On the occasion of its 10th anniversary last Saturday, The Pirate Bay sent out a gift to its users – the PirateBrowser.
Blocked by court orders all over the world, Pirate Bay is arguably the most censored website on the Internet. The PirateBrowser software allows people to bypass these restrictions.
It appears that the browser idea is right on the money. New statistics revealed today show that blocked users have been downloading the tool en masse.
Within three days of its launch more than 100,000 people have already downloaded PirateBrowser via the direct link, and the official torrent file is being shared by more than 5,000 people at the time of publication.
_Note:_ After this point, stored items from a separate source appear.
Definition OuterDef_RandomGopher (o : OuterDef) : CM unit :=
  s ← OuterDef_State o;
  c ← deref_config (config s);
  parts ← mmap (random_part (rand s)) (Categories c);
  p ← new_Gopher parts;
  OuterDef_SetState o (MkOuterState p (config s) (rand s)).

Definition randElem (r : Rand) (ss : list string) : res (string * Rand) :=
  x ← Intn NewSource fuel (Z.of_nat (length ss)) r;
  e ← go_index ss x.1;
  Ok (e, x.2).

Definition OuterDef_ComponentWillMount (o : OuterDef) : CM unit :=
  g ← defaultGopher hackConfig_ptr;
  r ← new_Rand (rand_New now);
  OuterDef_SetState o (MkOuterState g hackConfig_ptr r).

(** ** Preview *)
Definition preview_img (p : string) : Element :=
  El.Img (Some (El.Img_with_Src (Filepath.Join ["artwork"; p +:+ ".png"])
                 (El.Img_on_html (El.with_Style (Some (css_MarginTop "0px" css_zero)))
                   El.Img_zero))) [].

Definition preview_view (curr : Gopher) : Element :=
  let parts := map preview_img (filter (λ p, p ≠ "") (Parts curr)) in
  El.Div (Some (El.with_ClassName "col-xs-8" El.html_zero))
    [El.Div (Some (El.with_ID "preview" El.html_zero)) parts].

Definition PreviewDef_Render (o : PreviewDef) : CM Element :=
  props ← PreviewDef_Props o;
  curr ← deref_gopher (preview_Current props);
  mret (preview_view curr).

Definition buildPreview (cd : ComponentDef) : Component mem := {|
  cmp_type := preview_type;
  RendersElement := PreviewDef_Render {| preview_def := cd |};
  ComponentWillMount := None;
  ComponentDidMount := None;
  ComponentWillReceivePropsIntf := None;
  GetInitialStateIntf := None;
  ComponentWillUnmount := None;
|}.

Definition Preview (p : PreviewProps) : CM Element :=
  CreateElement buildPreview (Some (PPreview p)) [].

(** ** Panel *)
Definition blank : string := Filepath.Join ["artwork"; "whitebox_thumbnail.png"].

Definition panel_item (props : PanelProps) (o : string) : Element :=
  let class := "item" in
  let class := if bool_decide (o = panel_Selected props) then class +:+ " selected"
               else if bool_decide (o = "") then class +:+ " none" else class in
  let src := if bool_decide (o = "") then blank
             else Filepath.Join ["artwork"; o +:+ "_thumbnail.png"] in
  El.Label (Some (El.Label_on_html (λ h, El.with_ClassName class
              (El.with_OnClick (Some (chooseItemClick (panel_Update props) (panel_Part props) o)) h))
              El.Label_zero))
    [El.Img (Some (El.Img_with_Src src El.Img_zero)) []].

(** The element [PanelDef.Render] returns for props [props] and category [cat]. *)
Definition panel_view (props : PanelProps) (cat : Category) : Element :=
  let collapse := if panel_Open props then "" else " collapse" in
  let imgs := if panel_Open props then map (panel_item props) (Options cat) else [] in
  El.Div (Some (El.with_ClassName "panel panel-default" El.html_zero)) [
    El.Div (Some (El.with_ClassName "panel-heading" (El.with_Role "tab" El.html_zero))) [
      El.H4 (Some (El.with_ClassName "panel-title" El.html_zero)) [
        El.A (Some (El.A_on_html (El.with_OnClick
                (Some (expandClick (panel_Expand props) (panel_Part props)))) El.A_zero))
          [ES (Name cat)]
      ]
    ];
    El.Div (Some (El.with_ID "Body" (El.with_ClassName "panel-collapse collapse in"
                   (El.with_Role "tabpanel" El.html_zero)))) [
      El.Div (Some (El.with_ClassName ("panel-body" +:+ collapse) El.html_zero)) [
        El.Div None imgs
      ]
    ]
  ].

Definition PanelDef_Render (pa : PanelDef) : CM Element :=
  props ← PanelDef_Props pa;
  cat ← deref_category (panel_Category props);
  mret (panel_view props cat).

Definition buildPanel (cd : ComponentDef) : Component mem := {|
  cmp_type := panel_type;
  RendersElement := PanelDef_Render {| panel_def := cd |};
  ComponentWillMount := None;
  ComponentDidMount := None;
  ComponentWillReceivePropsIntf := None;
  GetInitialStateIntf := None;
  ComponentWillUnmount := None;
|}.

Definition Panel (p : PanelProps) : CM Element :=
  CreateElement buildPanel (Some (PPanel p)) [].

(** ** Chooser *)

(** The argument of [jsx.HTMLElem] in [ChooserDef.Render], line by line. *)
Definition nl : string := String (Ascii.ascii_of_nat 10) "".
Definition tab : string := String (Ascii.ascii_of_nat 9) "".
Definition dquote : string := String (Ascii.ascii_of_nat 34) "".
Definition footer_html : string :=
  nl +:+ tab +:+ tab +:+ tab +:+ "<footer>" +:+ nl +:+
  Strings.Join (map (λ l, tab +:+ tab +:+ tab +:+ tab +:+ l) [
    "Be truly unique, there are";
    "<span class='total_combinations'></span>";
    "<hr/>";
    "Artwork by <a href='https://twitter.com/ashleymcnamara' target='_blank'>Ashley McNamara</a><br />inspired by <a href='http://reneefrench.blogspot.co.uk/' target='_blank'>Renee French</a><br />";
    "Original web app by <a href='https://twitter.com/matryer' target='_blank'>Mat Ryer</a><br/>";
    "Front-end Go React version by <a href=" +:+ dquote +:+ "https://twitter.com/_myitcv" +:+ dquote +:+
      " target=" +:+ dquote +:+ "_blank" +:+ dquote +:+ ">Paul Jolly</a>";
    "<hr>";
    "<a href='https://github.com/myitcv/gopherize.me/tree/master/client'>Source on GitHub</a><br/>";
    "<a href='https://github.com/matryer/gopherize.me'>Original source on GitHub</a>"]) nl +:+
  nl +:+ tab +:+ tab +:+ tab +:+ "</footer>" +:+ nl +:+ tab +:+ tab.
While The Pirate Bay anticipated some interest it never expected PirateBrowser to generate this many downloads.
“I didn’t think it would catch on so fast,” The Pirate Bay’s Winston tells TorrentFreak. “I guess people want to see the websites their governments and courts are trying to hide from them.”
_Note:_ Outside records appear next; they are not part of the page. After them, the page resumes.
Lemma RandomGopher_run (w : cworld) o i s g r :
  inst (w_js w) o i (SOuter s) → env_ok cats cfg (w_ext w) (config s) →
  store_deref (gophers (w_ext w)) (current s) = Ok g →
  store_deref (rands (w_ext w)) (rand s) = Ok r →
  let os' := MkOuterState (Some (length (gophers (w_ext w)))) (config s) (rand s) in
  ∃ g' m' j' r', gopher_ok cats cfg g' ∧ same_but_rands (w_ext w) m' ∧
    store_deref (rands m') (rand s) = Ok r' ∧
    OuterDef_RandomGopher NewSource fuel (outer_at o) w = Ok (tt, World j' (add_gopher m' g')) ∧
    state_changed (w_js w) j' o i (SOuter os').
Proof.
  intros Hi [Hc Hk] Hg Hr os'. unfold OuterDef_RandomGopher.
  mstep (Outer_State_run _ _ _ _ Hi). mstep (deref_config_run _ _ _ Hc).
  destruct (rand s) as [k|] eqn:Hrand; [|done]. simpl in Hr.
  destruct (rands (w_ext w) !! k) as [r0|] eqn:Hlk; [|done].
  destruct (random_parts_run (Categories cfg) w k r0 Hlk Hk)
    as (parts & m' & r' & Hrun & Hall & Hsbr & Hk').
  { apply Forall_lookup. intros n p Hp. destruct Hcfg as [_ H].
    destruct (H n p Hp) as (cat & ? & ? & _). eauto. }
  mstep Hrun. mstep (new_Gopher_run (World (w_js w) m') parts). simpl.
  rewrite (sbr_gophers _ _ Hsbr).
  destruct (Outer_SetState_run (World (w_js w) (add_gopher m' {| Parts := parts |})) o i s os')
    as (j' & Hset & Hch); [done| |].
  - intros Heq. apply (store_alloc_fresh _ {| Parts := parts |}) in Hg. apply Hg.
    by rewrite <-Heq.
  - exists {| Parts := parts |}, m', j', r'. split_and!; try done. simpl. by rewrite Hk'.
Qed.

(** *** Clicks *)
Definition prevent (m : mem) : mem :=
  Mem (gophers m) (configs m) (categories m) (rands m) (alerts m) (S (prevented m)).

Lemma prevent_le m : mem_le m (prevent m).
Proof. split; [unfold store_extends; reflexivity|done..]. Qed.

Lemma App_mem w L os g n m' :
  App cats cfg w L os g n → mem_le (w_ext w) m' → rands m' = rands (w_ext w) →
  App cats cfg (World (w_js w) m') L os g n.
Proof.
  intros [? ? ? ? ? Hg Hr ?] Hle Hrands. constructor; simpl; try done.
  - by eapply env_ok_le.
  - eapply store_deref_extends; [|exact Hg]. apply Hle.
  - by rewrite Hrands.
Qed.

(** The part of [OnClick] before [PreventDefault]. *)
Definition click_effect (c : click) : CM unit :=
  match c with
  | shuffleClick ch => props ← ChooserDef_Props ch;
                       OuterDef_RandomGopher NewSource fuel (chooser_Update props)
  | resetClick ch => props ← ChooserDef_Props ch; OuterDef_ResetGopher (chooser_Update props)
  | saveClick _ => alert "Frontend only for now..."
  | expandClick ex i => ChooserDef_Expand ex i
  | chooseItemClick U ci v => OuterDef_UpdateGopher U ci v
  end.

Lemma OnClick_run c w w' :
  click_effect c w = Ok (tt, w') →
  OnClick NewSource fuel c w = Ok (tt, World (w_js w') (prevent (w_ext w'))).
Proof.
  intros H. destruct c as [ch|ch|ch|ex i|U ci v]; simpl in *.
  1-2: apply M_bind_Ok in H as (props & w1 & Hp & Hu).
  1-2: unfold shuffleClick_OnClick, resetClick_OnClick; mstep Hp; by mstep Hu.
  all: unfold saveClick_OnClick, expandClick_OnClick, chooseItemClick_OnClick; by mstep H.
Qed.

Lemma Chooser_Props_run (w : cworld) ch p :
  has_props (w_js w) ch (PChooser p) → ChooserDef_Props (chooser_at ch) w = Ok (p, w).
Proof. intros H. unfold ChooserDef_Props. by mstep (Props_has_props _ _ _ H). Qed.

Lemma Expand_run (w : cworld) ch i s (k : Z) :
  inst (w_js w) ch i (SChooser s) →
  if decide (k = open s) then ChooserDef_Expand (chooser_at ch) k w = Ok (tt, w)
  else ∃ j', ChooserDef_Expand (chooser_at ch) k w = Ok (tt, World j' (w_ext w)) ∧
             state_changed (w_js w) j' ch i (SChooser (MkChooserState k)).
Proof.
  intros Hi. unfold ChooserDef_Expand. case_decide as Hk.
  - mstep (Chooser_State_run _ _ _ _ Hi). apply (SetState_equal w ch i (SChooser s)); [done|].
    simpl. unfold ChooserState_EqualsIntf; simpl. subst k. destruct s; simpl.
    by rewrite bool_decide_eq_true_2.
  - mstep (Chooser_State_run _ _ _ _ Hi). apply (Chooser_SetState_run w ch i s); [done|].
    intros <-. done.
Qed.

Lemma App_expand w L os g n k j' :
  App cats cfg w L os g n →
  state_changed (w_js w) j' (l_chooser L) (l_chooser_st L) (SChooser (MkChooserState k)) →
  App cats cfg (World j' (w_ext w)) L os g k.
Proof.
  intros [Ho Hch Hsep (p & Hp & Hup) Henv Hg Hr Hok] [Hi _ Hothers Hprops _ _ _ _].
  constructor; simpl; try done.
  - eapply Hothers; done.
  - exists p. split; [by apply Hprops|done].
Qed.

(** What a click does on the JavaScript side: props and classes stay, and if
    [Outer] got a new state its re-render was requested. *)
Record click_js (j j' : js) (L : locs) (os os' : OuterState) : Prop := {
  cj_props : ∀ l p, has_props j l p → has_props j' l p;
  cj_compMap : compMap j' = compMap j;
  cj_classes : classes j' = classes j;
  cj_updates : ∃ u, updates j' = updates j ++ u ∧ (l_outer L ∈ u ∨ os' = os);
}.

Lemma click_js_refl j L os : click_js j j L os os.
Proof. constructor; try done. exists []. rewrite app_nil_r. by auto. Qed.

Lemma click_js_outer j j' L os os' i s :
  state_changed j j' (l_outer L) i s → click_js j j' L os os'.
Proof.
  intros [_ Hu _ Hp Hm Hc _ _]. constructor; try done.
  exists [l_outer L]. split; [done|]. left. by apply list_elem_of_singleton.
Qed.

Lemma click_js_other j j' L os l i s : state_changed j j' l i s → click_js j j' L os os.
Proof. intros [_ Hu _ Hp Hm Hc _ _]. constructor; try done. exists [l]. by auto. Qed.

Lemma effect_refines w L os g n c :
  App cats cfg w L os g n → offered cats cfg L n c →
  ∃ w' os' g' n', click_effect c w = Ok (tt, w') ∧
    App cats cfg w' L os' g' n' ∧ spec_click cats cfg c (g, n) (g', n') ∧
    mem_le (w_ext w) (w_ext w') ∧ prevented (w_ext w') = prevented (w_ext w) ∧
    click_js (w_js w) (w_js w') L os os'.
Proof.
  intros HA Hoff. pose proof HA as [Ho Hch Hsep (p & Hp & Hup) Henv Hg [r Hr] Hok].
  destruct Hoff as [| | |i Hi|i q cat v -> Hq Hcat Hv]; unfold click_effect.
  - mstep (Chooser_Props_run _ _ _ Hp). rewrite Hup.
    destruct (RandomGopher_run w _ _ os g r Ho Henv Hg Hr)
      as (g' & m' & j' & r' & Hok' & Hsbr & Hr' & Hrun & Hsc).
    rewrite Hrun. eexists _, _, g', n. split_and!; [done| |by constructor| | |by eapply click_js_outer].
    + eapply App_new_gopher; [exact HA|done|by apply same_but_rands_le| |by eauto|].
      * by rewrite (sbr_gophers _ _ Hsbr).
      * by rewrite (sbr_gophers _ _ Hsbr).
    + etrans; [by apply same_but_rands_le|apply add_gopher_le].
    + apply (sbr_prevented _ _ Hsbr).
  - mstep (Chooser_Props_run _ _ _ Hp). rewrite Hup.
    destruct (ResetGopher_run w _ _ os g Ho Henv Hg) as (g' & j' & Hdef & Hrun & Hsc).
    rewrite Hrun. eexists _, _, g', n. split_and!; [done| |by constructor| |done|by eapply click_js_outer].
    + eapply App_new_gopher; try done; [by apply is_default_ok|by eauto].
    + apply add_gopher_le.
  - eexists _, os, g, n. split_and!; [done| |constructor| |done|apply click_js_refl].
    + apply (App_mem w); [done| |done]. split; [unfold store_extends; reflexivity|done..].
    + split; [unfold store_extends; reflexivity|done..].
  - pose proof (Expand_run w _ _ _ (Z.of_nat i) Hch) as Hex. simpl in Hex. case_decide as Hk.
    + rewrite Hex. exists w, os, g, n. rewrite Hk.
      split_and!; try done; [constructor|apply click_js_refl].
    + destruct Hex as (j' & Hrun & Hsc). rewrite Hrun.
      eexists _, os, g, (Z.of_nat i).
      split_and!; [done| |constructor|done|done|by eapply click_js_other].
      by eapply App_expand.
  - pose proof (gopher_ok_length _ _ _ Hok) as Hlen. apply lookup_lt_Some in Hq as Hlt.
    destruct (UpdateGopher_run w _ _ os g (Z.of_nat i) v Ho Hg) as (j' & Hrun & Hsc); [lia|].
    rewrite Hrun. eexists _, _, _, _.
    split_and!; [done| |constructor| |done|by eapply click_js_outer].
    + eapply App_new_gopher; try done; [|by eauto].
      rewrite Nat2Z.id. by eapply gopher_ok_update.
    + apply add_gopher_le.
Qed.

(** C2: refinement.  In a running application every click the page offers
    succeeds (no panic), takes the gopher and the open panel where the abstract
    specification says, leaves the application running with a gopher that fits
    the configuration, never changes a gopher, a category or a configuration
    that exists already, and prevents the browser's default action once. *)
Theorem click_refines_spec w L os g n c :
  App cats cfg w L os g n → offered cats cfg L n c →
  ∃ w' os' g' n', OnClick NewSource fuel c w = Ok (tt, w') ∧
    App cats cfg w' L os' g' n' ∧ spec_click cats cfg c (g, n) (g', n') ∧
    mem_le (w_ext w) (w_ext w') ∧ prevented (w_ext w') = S (prevented (w_ext w)).
Proof.
  intros HA Hoff.
  destruct (effect_refines w L os g n c HA Hoff) as (w' & os' & g' & n' & Hrun & HA' & Hs & Hle & Hp & _).
  rewrite (OnClick_run _ _ _ Hrun). eexists _, os', g', n'. split_and!; [done| |done| |].
  - apply (App_mem w'); [done|apply prevent_le|done].
  - etrans; [exact Hle|apply prevent_le].
  - simpl. by rewrite Hp.
Qed.

(** [UpdateGopher] checks its index and nothing else: on a running application it
    changes exactly the part asked for when the category exists, in a new gopher that
    [Outer] then shows, and on every other index it panics with an index out of range,
    whatever the value. *)
Theorem UpdateGopher_bounds w L os g n part val :
  App cats cfg w L os g n →
  let run := OuterDef_UpdateGopher (outer_at (l_outer L)) part val w in
  if bool_decide (0 ≤ part < Z.of_nat (length (Categories cfg)))%Z then
    ∃ w' os', run = Ok (tt, w') ∧ inst (w_js w') (l_outer L) (l_outer_st L) (SOuter os') ∧
      store_deref (gophers (w_ext w')) (current os') = Ok {| Parts := <[Z.to_nat part := val]> (Parts g) |} ∧
      config os' = config os ∧ rand os' = rand os ∧ mem_le (w_ext w) (w_ext w')
  else run = Panic IndexOutOfRange.
Proof.
  intros [Hi _ _ _ _ Hg _ Hok] run. apply gopher_ok_length in Hok. case_bool_decide as Hp.
  - rewrite <-Hok in Hp. destruct (UpdateGopher_run w _ _ _ g part val Hi Hg Hp) as (j' & Hrun & [Hi' _ _ _ _ _ _ _]).
    eexists _, _. split; [exact Hrun|]. split; [exact Hi'|].
    split; [apply add_gopher_deref|]. split_and!; [done|done|apply add_gopher_le].
  - rewrite <-Hok in Hp. unfold run, OuterDef_UpdateGopher.
    mstep (Outer_State_run _ _ _ _ Hi). mstep (deref_gopher_run _ _ _ Hg).
    unfold mlift. res_simpl. by rewrite go_update_panic.
Qed.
To cope with the massive demand The Pirate Bay had to upgrade the connection for the download link. Even after three days PirateBrowser is still averaging well above a thousand downloads per hour.
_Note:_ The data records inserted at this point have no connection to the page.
(* ===== verification/ClientRender.v ===== *)
(** * What the components draw

    Functional correctness of the four [Render] methods: the images of
    [Preview], the panels [Chooser] passes down, the items of [Panel], the
    click handlers each of them installs, and that a component which React does
    not re-render because its props are equal would have drawn the same. *)

From S2P Require Import Prelude GoLib React Elements Gopher Rand Client ClientState.

(** ** Reading an element *)

(** The handlers installed with [onClick] in an element, outside first. *)
Definition own_handlers (props : jsval) : list click :=
  match props with
  | JObject o => match obj_get o "onClick" with JFunc h => [h] | _ => [] end
  | _ => []
  end.
Fixpoint handlers (e : Element) : list click :=
  match e with
  | ENil | ES _ => []
  | Elem _ props kids =>
      own_handlers props ++ (fix go (es : list Element) : list click :=
                               match es with
                               | [] => []
                               | e :: es => handlers e ++ go es
                               end) kids
  end.

(** A string property of an element. *)
Definition prop_str (k : string) (e : Element) : option string :=
  match e with
  | Elem _ (JObject o) _ => match obj_get o k with JStr s => Some s | _ => None end
  | _ => None
  end.

Definition flat_handlers (es : list Element) : list click := concat (map handlers es).

Lemma handlers_Elem ty props kids :
  handlers (Elem ty props kids) = own_handlers props ++ flat_handlers kids.
Proof.
  simpl. f_equal. unfold flat_handlers. induction kids as [|e es IH]; [done|]. simpl. by rewrite IH.
Qed.

(** The host elements with tag [t] in an element, in document order. *)
Fixpoint find_tag (t : string) (e : Element) : list Element :=
  match e with
  | ENil | ES _ => []
  | Elem ty props kids =>
      (if bool_decide (ty = Tag t) then [e] else []) ++
      (fix go (es : list Element) : list Element :=
         match es with
         | [] => []
         | e :: es => find_tag t e ++ go es
         end) kids
  end.

Lemma find_tag_Elem t ty props kids :
  find_tag t (Elem ty props kids) =
  (if bool_decide (ty = Tag t) then [Elem ty props kids] else []) ++
  concat (map (find_tag t) kids).
Proof.
  simpl. f_equal. induction kids as [|e es IH]; [done|]. simpl. by rewrite IH.
Qed.

(** The props of the component elements in an element, in document order. *)
Fixpoint class_props (e : Element) : list client_props :=
  match e with
  | ENil | ES _ => []
  | Elem ty props kids =>
      match ty, props with
      | ClassT _, JObject o => match obj_get o nestedProps with JProps p => [p] | _ => [] end
      | _, _ => []
      end ++
      (fix go (es : list Element) : list client_props :=
         match es with
         | [] => []
         | e :: es => class_props e ++ go es
         end) kids
  end.

Lemma class_props_Tag t props kids :
  class_props (Elem (Tag t) props kids) = concat (map class_props kids).
Proof. simpl. induction kids as [|e es IH]; [done|]. simpl. by rewrite IH. Qed.

(** The element [CreateElement] makes for props [p]. *)
Definition comp_elem (c : nat) (p : client_props) : Element :=
  Elem (ClassT c) (JObject [(nestedProps, JProps p)]) [].

Section Render.
Context (HTMLElem : string → res Element).

(** ** Panel *)
Definition panel_at (l : loc) : PanelDef := {| panel_def := mk_def l |}.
The browser is based on Firefox 23 bundled with a Tor client and some proxy configurations to speed up page loading. It is meant purely as a tool to circumvent censorship, but The Pirate Bay teams wants to reiterate that it doesn’t provide any anonymity for its users.
“It’s not providing anonymity and it’s not secure to hide your identity. PirateBrowser is only supposed to circumvent censoring and website blocking. If we made the browser fully anonymous it would only slow down browsing,” Winston explains.
In addition to the current Windows application, Mac and Linux versions of the PirateBrowser will be released in the near future.
The anti-censorship browser is just the first tool The Pirate Bay will release. They are currently working on a special BitTorrent-powered application, which lets users store and distribute The Pirate Bay and other websites on their own computers, making it impossible for third parties to block them.
And so the game of Whack-A-Mole continues.